Birba A, Santamaría-García H, Prado P, Cruzat J, Ballesteros AS, Legaz A, Fittipaldi S, Duran-Aniotz C, Slachevsky A, Santibañez R, Sigman M, García AM, Whelan R, Moguilner S, Ibáñez A. Allostatic interoceptive overload in frontotemporal dementia. Biological Psychiatry, 2022, doi: https://doi.org/10.1016/j.biopsych.2022.02.955

08 de Marzo 2022

Abstract:

Background: The predictive coding theory of allostatic interoceptive load states that brain networks mediating autonomic regulation and interoceptive-exteroceptive balance regulate the internal milieu to anticipate future needs and environmental demands. These functions seems to be distinctly compromised in behavioral variant frontotemporal dementia (bvFTD), including alterations of the allostatic-interoceptive network (AIN). Here we hypothesize that bvFTD is typified by an allostatic interoceptive overload.

Methods: We assessed the resting-state heart evoked potential (rsHEP) modulation as well as its behavioral and multimodal neuroimaging correlates in bvFTD patients relative to healthy controls (HCs) and Alzheimer’s disease (AD) patients (N=94). We measured (i) the EEG resting-state heart evoked potential (rsHEP, prompted by visceral inputs and modulated by internal body sensing), (ii) associations between rsHEP and its neural generators (source location), (iii) cognitive disturbances (cognitive state, executive functions, emotion recognition), (iv) brain atrophy, and (v) rsfMRI functional connectivity (AIN vs. control networks).

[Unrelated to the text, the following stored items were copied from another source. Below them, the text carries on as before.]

Lemma currentCwd_stopAll_fold os entries : forall acc,
  currentCwd (fst (fold_left (stopAllStep os) entries acc)) = currentCwd (fst acc).
Proof.
  induction entries as [|e rest IH]; intros [m n]; [reflexivity|].
  simpl fold_left. rewrite IH. unfold stopAllStep.
  pose proof (currentCwd_endProcess os (pid (snd e)) m) as Hc.
  destruct (endProcess os (pid (snd e)) m) as [m' success]. simpl in Hc.
  destruct success; [destruct (negb (probe os (pid (snd e))))|]; exact Hc.
Qed.

Lemma stopAllCommand_unfold os m :
  stopAllCommand os m
  = (fold_left (stopAllStep os) (getCurrentCwdProcesses m) (m, mkStopCounts 0 0 0),
     if (0 <? failureCount
                (snd (fold_left (stopAllStep os) (getCurrentCwdProcesses m)
                                (m, mkStopCounts 0 0 0))))%nat
     then 1 else 0).
Proof.
  unfold stopAllCommand. destruct (getCurrentCwdProcesses m) as [|e rest]; [reflexivity|].
  now destruct (fold_left (stopAllStep os) (e :: rest) (m, mkStopCounts 0 0 0)).
Qed.

Lemma obj_get_all_None {V : Type} (o : Obj V) :
  (forall k, obj_get o k = None) -> o = [].
Proof.
  destruct o as [|[k v] rest]; [reflexivity|]. intros H. specialize (H k).
  simpl in H. rewrite String.eqb_refl in H. discriminate H.
Qed.

(** X16: on a registry whose directories are plain keys, under a
    supervisor whose own directory is one, and with unique pids:
    [stop --all] empties the partition of the current directory and leaves
    every other partition as it was; it counts each listed entry once,
    exits with 0 exactly when no stop failed, and no stop fails when every
    process is dead or accepts the signal.  The [cleanup] that runs as the
    program exits finds nothing left to remove. *)
Theorem stopAllCommand_outcome os m :
  store_ok (config m) = true ->
  plainStore (config m) = true ->
  plainKey (currentCwd m) = true ->
  uniquePids (config m) = true ->
  (forall k, lookupRec (config (fst (fst (stopAllCommand os m)))) (currentCwd m) k = None)
  /\ (forall d k, d <> currentCwd m ->
                  lookupRec (config (fst (fst (stopAllCommand os m)))) d k
                  = lookupRec (config m) d k)
  /\ totalCount (snd (fst (stopAllCommand os m)))
     = List.length (getCurrentCwdProcesses m)
  /\ (snd (stopAllCommand os m) = 0
      <-> failureCount (snd (fst (stopAllCommand os m))) = 0%nat)
  /\ ((forall q, probe os q = false \/ (sigterm os q = true /\ handleKill os q = true)) ->
      snd (stopAllCommand os m) = 0)
  /\ cleanup (fst (fst (stopAllCommand os m))) = fst (fst (stopAllCommand os m)).
Proof.
  intros Hok _ _ Hu. apply uniquePids_pidsUnique in Hu.
  rewrite stopAllCommand_unfold. simpl.
  destruct (stopAll_fold os (getCurrentCwdProcesses m) m (mkStopCounts 0 0 0) Hok Hu)
    as (Hlk & Htot & Hfail).
  { now apply partition_ok_conf_get. }
  { intros k r Hin. unfold lookupRec. apply distinct_In_get; [|assumption].
    now apply partition_ok_conf_get. }
  assert (Hempty : forall k,
             lookupRec (config (fst (fold_left (stopAllStep os) (getCurrentCwdProcesses m)
                                               (m, mkStopCounts 0 0 0))))
                       (currentCwd m) k = None).
  { intros k. rewrite Hlk, String.eqb_refl. simpl.
    destruct (existsb (String.eqb k) (keys (getCurrentCwdProcesses m))) eqn:E;
      [reflexivity|].
    destruct (lookupRec (config m) (currentCwd m) k) as [r|] eqn:El; [|reflexivity].
    exfalso. unfold lookupRec in El. apply obj_get_In in El.
    assert (existsb (String.eqb k) (keys (getCurrentCwdProcesses m)) = true).
    { apply existsb_eqb_In. change k with (fst (k, r)). now apply in_map. }
    congruence. }
  split; [exact Hempty|split; [|split; [|split; [|split]]]].
  - intros d k Hne. rewrite Hlk.
    destruct (currentCwd m =? d)%string eqn:E; [|reflexivity].
    apply String.eqb_eq in E. now elim Hne.
  - rewrite Htot. reflexivity.
  - destruct (failureCount _) as [|f]; simpl; split; intros H;
      try reflexivity; discriminate.
  - intros Hos. rewrite (Hfail Hos). reflexivity.
  - pose proof (currentCwd_stopAll_fold os (getCurrentCwdProcesses m)
                  (m, mkStopCounts 0 0 0)) as Hc.
    set (m' := fst (fold_left (stopAllStep os) (getCurrentCwdProcesses m)
                              (m, mkStopCounts 0 0 0))) in *.
    simpl in Hc. unfold cleanup, getCurrentCwdProcesses. rewrite Hc.
    now rewrite (obj_get_all_None _ Hempty).
Qed.

(** ** The start tool *)

Lemma startProcess_Throw_msg env cmd autoSd dir m m' msg :
  startProcess env cmd autoSd dir m = (m', Throw msg) ->
  exists e, msg = ("Failed to start process: " ++ e)%string.
Proof.
  start_cases env autoSd; intros H; try discriminate;
    injection H as _ <-; eexists; reflexivity.
Qed.

(** X17: the [start_process] tool reports success, naming the pid,
    exactly when [startProcess] returned one, and otherwise relays the
    error of [startProcess]; its own "no PID was returned" error is never
    produced, because a returned pid is never zero. *)
Theorem startProcessTool_outcome env cmd auto_shutdown dir m :
  fst (startProcessTool env cmd auto_shutdown dir m)
  = fst (startProcess env cmd auto_shutdown dir m)
  /\ match snd (startProcess env cmd auto_shutdown dir m) with
     | Ok p => snd (startProcessTool env cmd auto_shutdown dir m)
               = mkToolResult ("Process started successfully. PID: " ++ show p) false
     | Throw msg => snd (startProcessTool env cmd auto_shutdown dir m)
                    = mkToolResult ("Failed to start process: Error: " ++ msg) true
     end
  /\ text (snd (startProcessTool env cmd auto_shutdown dir m))
     <> "Failed to start process: Error: Process started but no PID was returned"%string.
Proof.
  unfold startProcessTool.
  destruct (startProcess env cmd auto_shutdown dir m) as [m' [p|msg]] eqn:E; simpl.
  - apply startProcess_Ok in E as [_ Hp]. apply Z.eqb_neq in Hp. rewrite Hp. simpl.
    split; [reflexivity|split; [reflexivity|]]. intros H. simpl in H. discriminate H.
  - split; [reflexivity|split; [reflexivity|]].
    apply startProcess_Throw_msg in E as [e ->]. intros H. simpl in H. discriminate H.
Qed.

(** ** What the other operations never do *)

Lemma endProcess_config_cases os p m :
  config (fst (endProcess os p m)) = config m
  \/ exists d k, config (fst (endProcess os p m))
                 = conf_set d (obj_del k (conf_get (config m) d)) (config m).
Proof.
  unfold endProcess.
  destruct (findByPid p (config m)) as [[[d k] r]|]; [|now left].
  destruct (negb (truthy k) || negb (truthy d)); [now left|].
  right. exists (orElse (Some d) (currentCwd m)), k.
  destruct (probe os (pid r)).
  - pose proof (config_tryKill os (pid r) m) as Hc.
    assert (Hcw : currentCwd (fst (tryKill os (pid r) m)) = currentCwd m).
    { unfold tryKill. destruct (hasHandle m (pid r)).
      - destruct (handleKill os (pid r)); reflexivity.
      - destruct (sigterm os (pid r)); reflexivity. }
    destruct (tryKill os (pid r) m) as [m1 ks]. simpl in *.
    unfold removeProcessData. simpl. now rewrite Hc, Hcw.
  - reflexivity.
Qed.

(** X18: no operation other than a start creates a record, changes the
    pid, command, working directory, start time, policy or log file of a
    record, or turns a record back to running: whatever is looked up after
    the operation was there before, with these fields equal, and is running
    only if it was running before. *)
Theorem only_start_creates_or_revives op m d k r' :
  store_ok (config m) = true ->
  isStart op = false ->
  lookupRec (config (exec m op)) d k = Some r' ->
  exists r,
    lookupRec (config m) d k = Some r
    /\ pid r' = pid r /\ command r' = command r /\ cwd r' = cwd r
    /\ startTime r' = startTime r /\ autoShutdown r' = autoShutdown r
    /\ logFile r' = logFile r
    /\ (status r' = running -> status r = running).
Proof.
  intros Hok Hns Hl.
  destruct op as [env cmd autoSd dir|os p|os| |os|processKey p code signal
                 |processKey message]; cbn [exec isStart] in *; try discriminate.
  - destruct (endProcess_config_cases os p m) as [Hc|(d0 & k0 & Hc)]; rewrite Hc in Hl.
    + exists r'. now repeat split.
    + rewrite lookupRec_remove in Hl.
      destruct ((d0 =? d)%string && (k0 =? k)%string); [discriminate|].
      exists r'. now repeat split.
  - rewrite lookupRec_checkProcessHealth in Hl by assumption.
    destruct (lookupRec (config m) d k) as [r|]; [|discriminate]. exists r.
    destruct ((currentCwd m =? d)%string && foundDead os r) eqn:E;
      injection Hl as <-; repeat split; try reflexivity;
      simpl; intros Hs; first [assumption|discriminate Hs].
  - rewrite lookupRec_cleanup in Hl by assumption.
    destruct (lookupRec (config m) d k) as [r|]; [|discriminate]. exists r.
    destruct ((currentCwd m =? d)%string && autoShutdown r); [discriminate|].
    injection Hl as <-. now repeat split.
  - rewrite lookupRec_cleanupStale in Hl by assumption.
    destruct (lookupRec (config m) d k) as [r|]; [|discriminate]. exists r.
    destruct (staleAuto os r); [discriminate|]. injection Hl as <-. now repeat split.
  - rewrite onExit_unfold in Hl.
    destruct (lookupRec (config m) (currentCwd m) processKey) as [r0|] eqn:E0.
    + rewrite lookupRec_updateProcessData in Hl. simpl in Hl.
      destruct ((currentCwd m =? d)%string && (processKey =? k)%string) eqn:Eb.
      * apply andb_prop in Eb as [Ed Ek]. apply String.eqb_eq in Ed, Ek. subst d k.
        rewrite E0 in Hl. injection Hl as <-. exists r0.
        split; [assumption|]. unfold exitedRecord.
        destruct code as [[| |]|]; simpl; repeat split; discriminate.
      * exists r'. now repeat split.
    + exists r'. now repeat split.
  - unfold onReject, getProcessData in Hl.
    change (obj_get (conf_get (config m) (currentCwd m)) processKey)
      with (lookupRec (config m) (currentCwd m) processKey) in Hl.
    destruct (lookupRec (config m) (currentCwd m) processKey) as [r0|] eqn:E0;
      [|exists r'; now repeat split].
    destruct (status_eqb (status r0) running); [|exists r'; now repeat split].
    rewrite lookupRec_updateProcessData in Hl.
    destruct ((currentCwd m =? d)%string && (processKey =? k)%string) eqn:Eb.
    + apply andb_prop in Eb as [Ed Ek]. apply String.eqb_eq in Ed, Ek. subst d k.
      rewrite E0 in Hl. injection Hl as <-. exists r0.
      split; [assumption|]. simpl. repeat split. discriminate.
    + exists r'. now repeat split.
Qed.

(** ** The superseded [endProcess] *)


(** ** The handle table under [endProcess] *)

Lemma hasHandle_tryKill os p m q :
  hasHandle (fst (tryKill os p m)) q
  = hasHandle m q && negb ((p =? q) && handleKill os p).
Proof.
  unfold tryKill. destruct (hasHandle m p) eqn:Eh.
  - destruct (handleKill os p); simpl.
    + rewrite hasHandle_deleteHandle. now rewrite andb_true_r.
    + now rewrite andb_false_r, andb_true_r.
  - assert (Hq : hasHandle m q = hasHandle m q && negb ((p =? q) && handleKill os p)).
    { destruct (p =? q) eqn:Epq; simpl; [|now rewrite andb_true_r].
      apply Z.eqb_eq in Epq. subst q. now rewrite Eh. }
    destruct (sigterm os p); exact Hq.
Qed.

Lemma hasHandle_removeProcessData k dir m q :
  hasHandle (removeProcessData k dir m) q = hasHandle m q.
Proof. reflexivity. Qed.

(** X22: on a registry whose directories are plain keys, where
    [endProcess] on the registry is [endProcess] on the document that
    [Conf] keeps: [endProcess] touches no handle but that of the pid it is
    asked to stop, and drops that one only when the record was found, the
    probe succeeded and the handle accepted the signal; stopping a pid
    whose process is already dead leaves a handle it may still have. *)
Theorem endProcess_handles os p m q :
  store_ok (config m) = true ->
  plainStore (config m) = true ->
  DotPath.endProcess os p (DotPath.embed (config m)) (runningProcesses m)
  = Some (DotPath.embed (config (fst (endProcess os p m))),
          runningProcesses (fst (endProcess os p m)),
          snd (endProcess os p m))
  /\ (~ tracked (config m) p -> hasHandle (fst (endProcess os p m)) q = hasHandle m q)
  /\ (tracked (config m) p ->
      hasHandle (fst (endProcess os p m)) q
      = hasHandle m q && negb ((p =? q) && probe os p && handleKill os p)).
Proof.
  intros Hok Hpl. split; [now apply endProcess_embed|]. split.
  - intros Hnt. destruct (findByPid p (config m)) as [[[d k] r]|] eqn:E.
    + exfalso. apply Hnt. apply tracked_findByPid; [assumption|]. now exists d, k, r.
    + now rewrite endProcess_not_found.
  - intros Ht. apply tracked_findByPid in Ht as (d & k & r & E); [|assumption].
    unfold endProcess. rewrite E.
    apply findByPid_Some in E as (ps & H1 & H2 & H3).
    destruct (store_ok_lookup _ _ _ _ _ Hok H1 H2) as (_ & Td & Tk).
    rewrite Td, Tk. simpl. rewrite H3.
    destruct (probe os p) eqn:Ep.
    + pose proof (hasHandle_tryKill os p m q) as Hk.
      destruct (tryKill os p m) as [m1 ks]. simpl in Hk |- *.
      rewrite hasHandle_removeProcessData, Hk. now rewrite andb_true_r.
    + simpl. rewrite hasHandle_removeProcessData.
      now rewrite andb_false_r, andb_true_r.
Qed.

Results: Relative to HCs and AD patients, bvFTD patients presented more negative rsHEP amplitudes with sources in critical hubs of the AIN (insula, amygdala, somatosensory cortex, hippocampus, anterior cingulate cortex). This exacerbated rsHEP modulation selectively predicted the patients’ cognitive profile (including cognitive decline, executive dysfunction, and emotional impairments). Also, the increased rsHEP modulation in bvFTD was associated with decreased brain volume and connectivity of the AIN. Machine learning results confirmed the AIN specificity in predicting the bvFTD group.

Conclusions: Altogether, these results suggest that bvFTD may be characterized by an allostatic-interoceptive overload manifested in ongoing electrophysiological markers, brain atrophy, functional networks, and cognition.